The plaintiff did not appear or defend in state court. Filing 71 at 2. But
she did call B&Q on June 10, 2015, and leave a message for Matthew Barnes,
a legal assistant at B&Q. Filing 71 at 2; see filing 71-2. Barnes returned her
call the same day, and a recording of the conversation is in evidence. Filing
71-11, Exh. A. Barnes told the plaintiff that only way to stop the lawsuit was
to pay her debt in full, that ACS would want to pursue a judgment if the debt
was not paid, and that once the debt was paid B&Q would file a satisfaction
of judgment. Filing 71-11, Exh. A; see filing 71 at 3. The plaintiff agreed to
make 6 monthly payments of $65 each to satisfy the debt. Filing 71 at 3. The
plaintiff also asked questions about the pending court case, to which Barnes
responded by repeatedly telling the plaintiff that her legal questions would
have to be directed to her own attorney. Filing 71-11, Exh. A.
Barnes promised, during the telephone call, to send the plaintiff a
letter detailing the payment plan. Filing 71 at 3. So, B&Q sent the plaintiff a
letter dated June 10, 2015, with the following body text:
Per our discussion, you have agreed to make payments on the
above referenced file in the amount of $65.00 beginning 19th of
June, 2015, and continuing monthly on or before the 19th day of
each month. Please send your payments to our office on or before
the due date. Our office will not send out reminder notices.

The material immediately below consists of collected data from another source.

(** C3.  Whatever the remote side delivers, the loop body runs once for each
    delivered response, in the order of delivery, before the loop ends the
    way the session ends; and what the run prints after the header is, for
    each delivered response in that order, the line of each annotation in
    the order in which the response holds them: nothing is reordered,
    dropped or merged.  When every response arrives within the timeout, the
    delivered responses are all the responses the remote side sent. *)
Theorem responses_handled_in_order (env : Environment) (path : string)
    (b : bytes) (s : State) :
  filesystem env path = Some b ->
  (forall (body : StreamingAnnotateVideoResponse -> M unit) (s0 : State),
     for_responses
       {| pending := inbound env; ending := closing env; deadline := 10800 |}
       body s0 =
     match for_ (delivered 10800 (inbound env)) body s0 with
     | (Ok _, s') => (session_end 10800 (inbound env) (closing env), s')
     | (Raise e, s') => (Raise e, s')
     end) /\
  stdout (snd (streaming_annotate env path s)) =
    (stdout s ++ header
     ++ printed
          (flat_map
             (fun response =>
                map shot_line (shot_annotations (annotation_results response)))
             (delivered 10800 (inbound env))))%string /\
  (Forall (fun p => fst p <= 10800) (inbound env) ->
   delivered 10800 (inbound env) = map snd (inbound env)).
Proof.
  intros Hfs. split; [|split].
  - intros body s0. unfold for_responses. cbn [pending ending deadline].
    apply for_responses_from_body.
  - now rewrite (streaming_annotate_readable env path b s Hfs).
  - apply delivered_on_time.
Qed.

Lemma responses_handled_in_order_witness :
  stdout (snd (streaming_annotate sample_env "video.mp4" initial_state)) =
  (newline ++ "Reading response." ++ newline
   ++ "Shot: 0.0s to 4.170837s" ++ newline
   ++ "Shot: 4.204204s to 7.107107s" ++ newline
   ++ "Shot: 7.140473s to 11.778445s" ++ newline)%string.
Proof.
  rewrite (proj1 (proj2 (responses_handled_in_order sample_env "video.mp4"
                           [Byte.x01; Byte.x02; Byte.x03; Byte.x04; Byte.x05]
                           initial_state eq_refl))).
  vm_compute. reflexivity.
Defined.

Filing 31-2 at 3. The letter also contained payment instructions. Filing 31-2
at 3. The plaintiff made the first payment. See filing 71 at 3.
On July 2, 2015, Barnes reviewed the plaintiff's file and noted that she
had still not appeared or defended in state court. Filing 71 at 3. So, he
prepared a motion for default judgment. Filing 71 at 3. The same day, a letter
Pursuant to NECivR 56.1, a party moving for summary judgment must include in its brief
a statement of material facts about which the movant contends there is no dispute, and the
party opposing summary judgment must include in its brief a concise response to that
statement of facts, noting any disagreement. Properly referenced material facts in the
movant's statement are considered admitted unless controverted in the opposing party's
response. NECivR 56.1(b)(1).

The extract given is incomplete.